### WORK REQUIRED
Return only that part of the material below which starts with the line containing "path, s1) =>" and goes on through the line containing "(sendBERNode node) s", restated exactly.

========

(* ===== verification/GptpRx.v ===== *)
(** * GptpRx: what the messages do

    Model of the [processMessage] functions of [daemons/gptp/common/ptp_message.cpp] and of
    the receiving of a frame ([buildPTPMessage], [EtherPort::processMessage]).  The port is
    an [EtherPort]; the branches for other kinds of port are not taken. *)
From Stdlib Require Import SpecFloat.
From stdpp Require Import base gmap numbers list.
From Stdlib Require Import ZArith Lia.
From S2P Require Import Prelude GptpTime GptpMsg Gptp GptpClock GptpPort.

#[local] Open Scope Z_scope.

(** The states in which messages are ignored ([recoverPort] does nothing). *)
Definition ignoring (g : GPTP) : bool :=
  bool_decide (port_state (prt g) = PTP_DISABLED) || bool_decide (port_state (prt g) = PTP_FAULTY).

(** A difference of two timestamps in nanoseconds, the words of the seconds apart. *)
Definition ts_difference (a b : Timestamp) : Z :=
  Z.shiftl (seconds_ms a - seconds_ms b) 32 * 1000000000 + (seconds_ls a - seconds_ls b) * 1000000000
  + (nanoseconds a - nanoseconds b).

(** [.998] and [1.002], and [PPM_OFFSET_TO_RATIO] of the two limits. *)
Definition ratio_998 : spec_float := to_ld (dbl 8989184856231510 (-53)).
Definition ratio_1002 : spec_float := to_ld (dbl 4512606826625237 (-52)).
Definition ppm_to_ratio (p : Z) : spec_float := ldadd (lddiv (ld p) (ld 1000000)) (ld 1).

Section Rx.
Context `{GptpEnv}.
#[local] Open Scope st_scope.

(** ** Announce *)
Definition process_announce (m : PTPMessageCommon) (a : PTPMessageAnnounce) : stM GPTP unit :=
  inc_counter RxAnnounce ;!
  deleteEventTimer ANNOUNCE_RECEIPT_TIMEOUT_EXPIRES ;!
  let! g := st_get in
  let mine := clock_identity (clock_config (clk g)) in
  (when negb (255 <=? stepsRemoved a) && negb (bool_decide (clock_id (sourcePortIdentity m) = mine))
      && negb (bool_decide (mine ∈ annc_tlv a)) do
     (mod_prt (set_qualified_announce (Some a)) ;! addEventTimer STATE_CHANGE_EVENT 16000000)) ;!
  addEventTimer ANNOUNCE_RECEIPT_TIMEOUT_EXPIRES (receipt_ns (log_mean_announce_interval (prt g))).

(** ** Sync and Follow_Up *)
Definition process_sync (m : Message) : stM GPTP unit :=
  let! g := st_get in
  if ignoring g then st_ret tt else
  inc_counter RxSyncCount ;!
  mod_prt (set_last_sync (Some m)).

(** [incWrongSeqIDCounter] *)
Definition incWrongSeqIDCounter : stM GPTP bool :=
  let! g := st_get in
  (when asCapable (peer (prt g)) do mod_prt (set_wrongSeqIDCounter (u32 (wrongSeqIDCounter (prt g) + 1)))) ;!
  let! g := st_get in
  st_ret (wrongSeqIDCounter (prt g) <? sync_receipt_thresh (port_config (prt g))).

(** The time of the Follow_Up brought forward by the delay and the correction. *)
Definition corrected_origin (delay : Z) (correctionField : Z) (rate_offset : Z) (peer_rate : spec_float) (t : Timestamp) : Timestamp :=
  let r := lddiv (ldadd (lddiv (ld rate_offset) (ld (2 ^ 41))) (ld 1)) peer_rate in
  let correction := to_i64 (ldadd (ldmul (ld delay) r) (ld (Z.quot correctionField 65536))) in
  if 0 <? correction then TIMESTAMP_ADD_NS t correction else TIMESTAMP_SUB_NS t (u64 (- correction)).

========

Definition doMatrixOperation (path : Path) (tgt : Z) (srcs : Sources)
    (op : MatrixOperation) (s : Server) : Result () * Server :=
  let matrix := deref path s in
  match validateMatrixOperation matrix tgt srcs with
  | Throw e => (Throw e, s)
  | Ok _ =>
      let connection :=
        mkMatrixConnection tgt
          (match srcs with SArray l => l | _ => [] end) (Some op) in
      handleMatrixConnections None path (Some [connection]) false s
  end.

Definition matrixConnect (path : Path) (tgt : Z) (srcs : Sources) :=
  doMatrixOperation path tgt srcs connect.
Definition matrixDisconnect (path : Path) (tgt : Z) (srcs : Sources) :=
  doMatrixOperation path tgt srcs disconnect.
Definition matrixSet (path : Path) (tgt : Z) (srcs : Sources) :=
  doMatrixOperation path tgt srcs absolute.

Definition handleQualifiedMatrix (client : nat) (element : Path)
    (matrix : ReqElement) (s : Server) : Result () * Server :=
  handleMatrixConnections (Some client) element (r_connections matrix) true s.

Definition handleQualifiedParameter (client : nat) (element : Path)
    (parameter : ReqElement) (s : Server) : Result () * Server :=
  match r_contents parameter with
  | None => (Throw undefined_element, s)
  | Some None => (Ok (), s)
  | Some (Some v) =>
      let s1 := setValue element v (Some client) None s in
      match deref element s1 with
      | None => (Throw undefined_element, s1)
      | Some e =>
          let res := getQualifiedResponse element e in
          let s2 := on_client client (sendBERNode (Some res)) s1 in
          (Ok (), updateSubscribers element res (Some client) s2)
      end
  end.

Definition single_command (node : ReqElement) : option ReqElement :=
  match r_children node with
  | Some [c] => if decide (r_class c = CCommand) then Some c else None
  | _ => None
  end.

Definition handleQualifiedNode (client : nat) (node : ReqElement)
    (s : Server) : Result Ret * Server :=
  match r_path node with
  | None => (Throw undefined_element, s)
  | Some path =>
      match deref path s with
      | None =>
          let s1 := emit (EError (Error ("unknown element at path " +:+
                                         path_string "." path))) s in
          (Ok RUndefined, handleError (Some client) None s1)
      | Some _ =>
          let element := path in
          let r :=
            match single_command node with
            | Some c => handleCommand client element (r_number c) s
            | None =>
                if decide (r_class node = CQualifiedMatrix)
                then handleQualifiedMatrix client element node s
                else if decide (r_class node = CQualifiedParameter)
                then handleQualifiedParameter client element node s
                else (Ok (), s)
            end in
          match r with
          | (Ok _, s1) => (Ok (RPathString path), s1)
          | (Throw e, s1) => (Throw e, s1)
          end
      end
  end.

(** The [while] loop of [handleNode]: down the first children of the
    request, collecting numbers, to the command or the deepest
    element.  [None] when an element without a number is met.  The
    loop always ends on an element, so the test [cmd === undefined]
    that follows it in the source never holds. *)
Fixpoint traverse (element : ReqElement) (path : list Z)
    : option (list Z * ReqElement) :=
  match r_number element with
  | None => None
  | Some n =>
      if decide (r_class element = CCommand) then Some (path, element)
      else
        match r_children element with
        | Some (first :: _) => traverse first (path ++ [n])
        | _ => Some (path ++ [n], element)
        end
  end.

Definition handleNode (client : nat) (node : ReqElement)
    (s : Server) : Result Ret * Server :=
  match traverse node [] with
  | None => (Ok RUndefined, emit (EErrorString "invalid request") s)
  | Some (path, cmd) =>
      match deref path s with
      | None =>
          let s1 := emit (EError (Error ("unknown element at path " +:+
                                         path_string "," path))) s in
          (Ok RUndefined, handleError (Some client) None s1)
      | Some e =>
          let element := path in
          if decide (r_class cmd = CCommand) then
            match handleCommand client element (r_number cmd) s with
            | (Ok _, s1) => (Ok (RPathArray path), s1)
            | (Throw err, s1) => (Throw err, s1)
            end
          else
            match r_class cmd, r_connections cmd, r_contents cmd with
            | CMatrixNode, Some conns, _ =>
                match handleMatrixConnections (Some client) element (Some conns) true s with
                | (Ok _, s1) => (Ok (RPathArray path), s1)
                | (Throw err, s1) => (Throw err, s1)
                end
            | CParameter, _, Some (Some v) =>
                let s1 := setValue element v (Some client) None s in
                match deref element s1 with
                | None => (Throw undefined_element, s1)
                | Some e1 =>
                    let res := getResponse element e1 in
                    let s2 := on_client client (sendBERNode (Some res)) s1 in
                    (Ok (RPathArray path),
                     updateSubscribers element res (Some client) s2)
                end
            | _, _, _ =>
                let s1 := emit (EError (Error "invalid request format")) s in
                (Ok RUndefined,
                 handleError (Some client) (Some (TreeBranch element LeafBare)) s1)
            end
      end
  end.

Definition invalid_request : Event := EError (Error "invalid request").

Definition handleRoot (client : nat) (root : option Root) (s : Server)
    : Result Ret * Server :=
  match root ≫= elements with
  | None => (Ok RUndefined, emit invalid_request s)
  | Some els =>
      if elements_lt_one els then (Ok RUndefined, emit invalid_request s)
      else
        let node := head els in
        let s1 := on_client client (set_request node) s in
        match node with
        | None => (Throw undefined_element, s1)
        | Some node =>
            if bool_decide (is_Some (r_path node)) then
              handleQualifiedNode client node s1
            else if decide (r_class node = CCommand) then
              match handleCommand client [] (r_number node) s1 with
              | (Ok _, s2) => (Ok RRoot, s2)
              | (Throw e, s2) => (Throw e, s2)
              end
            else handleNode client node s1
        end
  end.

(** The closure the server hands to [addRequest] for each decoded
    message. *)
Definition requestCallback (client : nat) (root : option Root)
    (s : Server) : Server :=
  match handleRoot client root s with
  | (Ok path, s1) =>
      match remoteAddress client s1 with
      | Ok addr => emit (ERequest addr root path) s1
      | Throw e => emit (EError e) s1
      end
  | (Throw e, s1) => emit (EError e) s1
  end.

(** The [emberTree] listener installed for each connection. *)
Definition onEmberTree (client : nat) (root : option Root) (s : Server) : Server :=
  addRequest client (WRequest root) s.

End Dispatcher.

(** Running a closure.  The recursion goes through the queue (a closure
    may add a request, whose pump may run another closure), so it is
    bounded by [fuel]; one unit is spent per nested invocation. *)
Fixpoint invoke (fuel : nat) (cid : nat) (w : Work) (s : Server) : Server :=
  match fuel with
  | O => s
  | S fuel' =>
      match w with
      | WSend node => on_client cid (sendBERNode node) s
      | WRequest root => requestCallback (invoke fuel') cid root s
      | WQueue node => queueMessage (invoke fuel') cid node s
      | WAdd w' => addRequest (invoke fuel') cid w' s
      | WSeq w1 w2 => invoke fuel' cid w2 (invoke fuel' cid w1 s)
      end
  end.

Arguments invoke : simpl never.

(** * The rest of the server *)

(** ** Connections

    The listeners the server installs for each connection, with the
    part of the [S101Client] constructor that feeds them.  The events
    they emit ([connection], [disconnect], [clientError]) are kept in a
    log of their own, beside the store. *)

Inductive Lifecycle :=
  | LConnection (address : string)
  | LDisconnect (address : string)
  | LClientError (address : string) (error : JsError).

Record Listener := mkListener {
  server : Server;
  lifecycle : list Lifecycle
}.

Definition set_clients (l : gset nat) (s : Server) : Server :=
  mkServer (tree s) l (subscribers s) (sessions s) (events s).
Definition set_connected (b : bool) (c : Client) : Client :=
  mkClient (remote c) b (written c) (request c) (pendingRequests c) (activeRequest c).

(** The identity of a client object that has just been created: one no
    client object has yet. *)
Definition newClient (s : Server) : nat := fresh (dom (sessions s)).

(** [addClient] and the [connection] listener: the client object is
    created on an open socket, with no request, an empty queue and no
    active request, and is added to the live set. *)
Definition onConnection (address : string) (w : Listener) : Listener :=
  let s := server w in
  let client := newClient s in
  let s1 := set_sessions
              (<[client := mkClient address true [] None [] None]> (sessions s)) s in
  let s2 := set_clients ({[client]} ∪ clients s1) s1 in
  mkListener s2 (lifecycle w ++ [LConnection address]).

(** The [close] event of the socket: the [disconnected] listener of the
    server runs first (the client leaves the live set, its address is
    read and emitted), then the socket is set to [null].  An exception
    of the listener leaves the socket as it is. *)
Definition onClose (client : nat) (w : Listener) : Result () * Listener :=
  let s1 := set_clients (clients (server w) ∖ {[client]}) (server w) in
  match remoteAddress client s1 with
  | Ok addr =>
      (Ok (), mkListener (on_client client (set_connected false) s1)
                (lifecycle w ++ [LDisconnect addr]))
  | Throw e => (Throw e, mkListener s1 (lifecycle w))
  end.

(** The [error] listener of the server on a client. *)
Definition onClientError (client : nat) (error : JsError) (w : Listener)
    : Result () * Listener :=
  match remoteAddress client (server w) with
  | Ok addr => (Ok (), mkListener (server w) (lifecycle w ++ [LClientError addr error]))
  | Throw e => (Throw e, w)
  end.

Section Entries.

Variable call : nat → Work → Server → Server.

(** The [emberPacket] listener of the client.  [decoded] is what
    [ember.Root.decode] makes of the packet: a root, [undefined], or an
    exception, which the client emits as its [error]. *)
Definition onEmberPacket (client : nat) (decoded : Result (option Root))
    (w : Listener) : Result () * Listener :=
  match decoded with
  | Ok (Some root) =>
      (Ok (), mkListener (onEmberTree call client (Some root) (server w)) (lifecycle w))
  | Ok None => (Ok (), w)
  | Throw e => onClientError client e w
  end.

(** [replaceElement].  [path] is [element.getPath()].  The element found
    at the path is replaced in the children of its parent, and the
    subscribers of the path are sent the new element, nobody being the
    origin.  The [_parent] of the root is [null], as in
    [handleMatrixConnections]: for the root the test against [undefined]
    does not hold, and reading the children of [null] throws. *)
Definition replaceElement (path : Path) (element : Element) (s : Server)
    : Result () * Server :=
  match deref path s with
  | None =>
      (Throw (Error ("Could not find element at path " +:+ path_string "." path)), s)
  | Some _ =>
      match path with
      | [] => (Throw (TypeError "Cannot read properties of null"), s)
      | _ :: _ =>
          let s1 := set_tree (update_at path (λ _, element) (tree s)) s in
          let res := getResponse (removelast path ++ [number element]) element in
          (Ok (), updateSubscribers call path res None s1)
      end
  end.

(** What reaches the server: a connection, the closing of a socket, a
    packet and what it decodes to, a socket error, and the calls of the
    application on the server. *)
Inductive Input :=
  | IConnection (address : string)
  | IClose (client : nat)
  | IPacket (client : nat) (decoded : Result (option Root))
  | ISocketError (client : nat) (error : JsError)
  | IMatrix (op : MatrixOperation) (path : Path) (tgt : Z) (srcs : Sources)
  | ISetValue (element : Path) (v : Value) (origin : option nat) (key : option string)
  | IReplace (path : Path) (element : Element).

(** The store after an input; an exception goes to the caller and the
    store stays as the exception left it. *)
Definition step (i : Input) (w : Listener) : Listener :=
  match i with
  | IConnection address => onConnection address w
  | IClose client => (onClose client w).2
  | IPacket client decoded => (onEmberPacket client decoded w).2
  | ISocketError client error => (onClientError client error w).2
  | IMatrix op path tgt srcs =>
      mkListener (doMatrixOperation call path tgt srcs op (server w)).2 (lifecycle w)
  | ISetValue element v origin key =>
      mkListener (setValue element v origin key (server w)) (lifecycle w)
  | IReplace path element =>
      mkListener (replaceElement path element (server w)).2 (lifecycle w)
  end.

========

### ANSWER TO THIS PROBLEM
  | (Ok path, s1) =>
      match remoteAddress client s1 with
      | Ok addr => emit (ERequest addr root path) s1
      | Throw e => emit (EError e) s1
      end
  | (Throw e, s1) => emit (EError e) s1
  end.

(** The [emberTree] listener installed for each connection. *)
Definition onEmberTree (client : nat) (root : option Root) (s : Server) : Server :=
  addRequest client (WRequest root) s.

End Dispatcher.

(** Running a closure.  The recursion goes through the queue (a closure
    may add a request, whose pump may run another closure), so it is
    bounded by [fuel]; one unit is spent per nested invocation. *)
Fixpoint invoke (fuel : nat) (cid : nat) (w : Work) (s : Server) : Server :=
  match fuel with
  | O => s
  | S fuel' =>
      match w with
      | WSend node => on_client cid (sendBERNode node) s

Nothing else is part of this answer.